*** Opening Exercise material ***
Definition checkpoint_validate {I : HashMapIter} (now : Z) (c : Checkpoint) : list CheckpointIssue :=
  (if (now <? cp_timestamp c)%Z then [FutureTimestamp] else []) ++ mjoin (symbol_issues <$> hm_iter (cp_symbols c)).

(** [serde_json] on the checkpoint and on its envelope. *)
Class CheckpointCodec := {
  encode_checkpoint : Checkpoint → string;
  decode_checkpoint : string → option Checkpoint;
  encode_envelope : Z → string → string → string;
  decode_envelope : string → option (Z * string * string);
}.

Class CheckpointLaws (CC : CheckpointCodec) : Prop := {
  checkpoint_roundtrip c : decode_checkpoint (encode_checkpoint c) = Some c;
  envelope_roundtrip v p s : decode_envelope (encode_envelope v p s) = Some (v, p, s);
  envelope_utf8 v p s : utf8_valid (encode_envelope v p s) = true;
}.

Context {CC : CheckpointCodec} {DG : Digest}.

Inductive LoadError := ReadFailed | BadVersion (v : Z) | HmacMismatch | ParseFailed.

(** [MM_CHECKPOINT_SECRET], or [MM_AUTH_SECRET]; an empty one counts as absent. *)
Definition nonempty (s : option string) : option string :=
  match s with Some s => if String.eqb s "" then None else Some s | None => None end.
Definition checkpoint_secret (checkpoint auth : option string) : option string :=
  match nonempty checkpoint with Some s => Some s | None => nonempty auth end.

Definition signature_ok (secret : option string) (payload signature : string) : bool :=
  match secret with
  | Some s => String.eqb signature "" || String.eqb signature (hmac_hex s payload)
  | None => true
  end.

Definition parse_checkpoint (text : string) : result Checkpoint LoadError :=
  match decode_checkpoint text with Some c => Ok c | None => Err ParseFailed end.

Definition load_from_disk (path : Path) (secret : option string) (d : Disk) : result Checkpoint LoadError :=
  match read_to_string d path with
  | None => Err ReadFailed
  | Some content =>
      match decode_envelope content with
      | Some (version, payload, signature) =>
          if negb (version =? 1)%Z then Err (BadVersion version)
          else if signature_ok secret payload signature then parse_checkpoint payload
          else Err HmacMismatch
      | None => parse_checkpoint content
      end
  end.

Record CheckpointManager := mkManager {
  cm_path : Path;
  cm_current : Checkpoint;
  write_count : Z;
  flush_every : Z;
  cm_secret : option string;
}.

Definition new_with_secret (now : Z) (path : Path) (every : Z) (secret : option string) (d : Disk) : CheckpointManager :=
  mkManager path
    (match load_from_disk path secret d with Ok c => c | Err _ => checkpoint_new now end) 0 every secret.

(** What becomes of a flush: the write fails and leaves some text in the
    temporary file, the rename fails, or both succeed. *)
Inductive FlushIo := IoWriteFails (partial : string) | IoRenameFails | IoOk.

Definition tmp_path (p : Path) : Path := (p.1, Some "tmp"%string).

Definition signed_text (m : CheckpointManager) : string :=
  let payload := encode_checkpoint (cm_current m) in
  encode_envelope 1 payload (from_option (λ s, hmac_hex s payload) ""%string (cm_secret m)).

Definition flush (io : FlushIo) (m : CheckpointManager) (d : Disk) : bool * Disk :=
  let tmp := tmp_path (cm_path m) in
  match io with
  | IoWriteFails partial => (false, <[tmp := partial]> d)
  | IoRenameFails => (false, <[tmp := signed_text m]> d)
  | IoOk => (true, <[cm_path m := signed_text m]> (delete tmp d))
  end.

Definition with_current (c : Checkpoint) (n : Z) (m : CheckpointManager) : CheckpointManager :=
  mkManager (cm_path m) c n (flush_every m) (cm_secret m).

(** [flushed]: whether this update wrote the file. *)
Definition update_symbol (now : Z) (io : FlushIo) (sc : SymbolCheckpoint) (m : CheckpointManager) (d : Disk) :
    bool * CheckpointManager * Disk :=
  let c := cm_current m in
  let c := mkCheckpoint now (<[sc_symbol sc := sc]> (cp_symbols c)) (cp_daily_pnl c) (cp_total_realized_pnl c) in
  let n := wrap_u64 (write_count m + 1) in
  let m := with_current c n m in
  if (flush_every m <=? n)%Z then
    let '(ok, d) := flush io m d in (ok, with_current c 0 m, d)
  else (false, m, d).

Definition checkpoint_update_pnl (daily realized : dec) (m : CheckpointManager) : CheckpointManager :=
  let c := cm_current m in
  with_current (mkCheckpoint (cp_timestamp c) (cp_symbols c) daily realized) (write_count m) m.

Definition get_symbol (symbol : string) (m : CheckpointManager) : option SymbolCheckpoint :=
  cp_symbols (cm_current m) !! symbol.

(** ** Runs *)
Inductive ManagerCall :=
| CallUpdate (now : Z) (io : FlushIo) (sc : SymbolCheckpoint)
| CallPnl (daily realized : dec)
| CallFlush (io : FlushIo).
*** Closing Exercise material ***
Determine how many lines of the listing above include the word "IoOk", and report that number only.

:: Your solution ::
2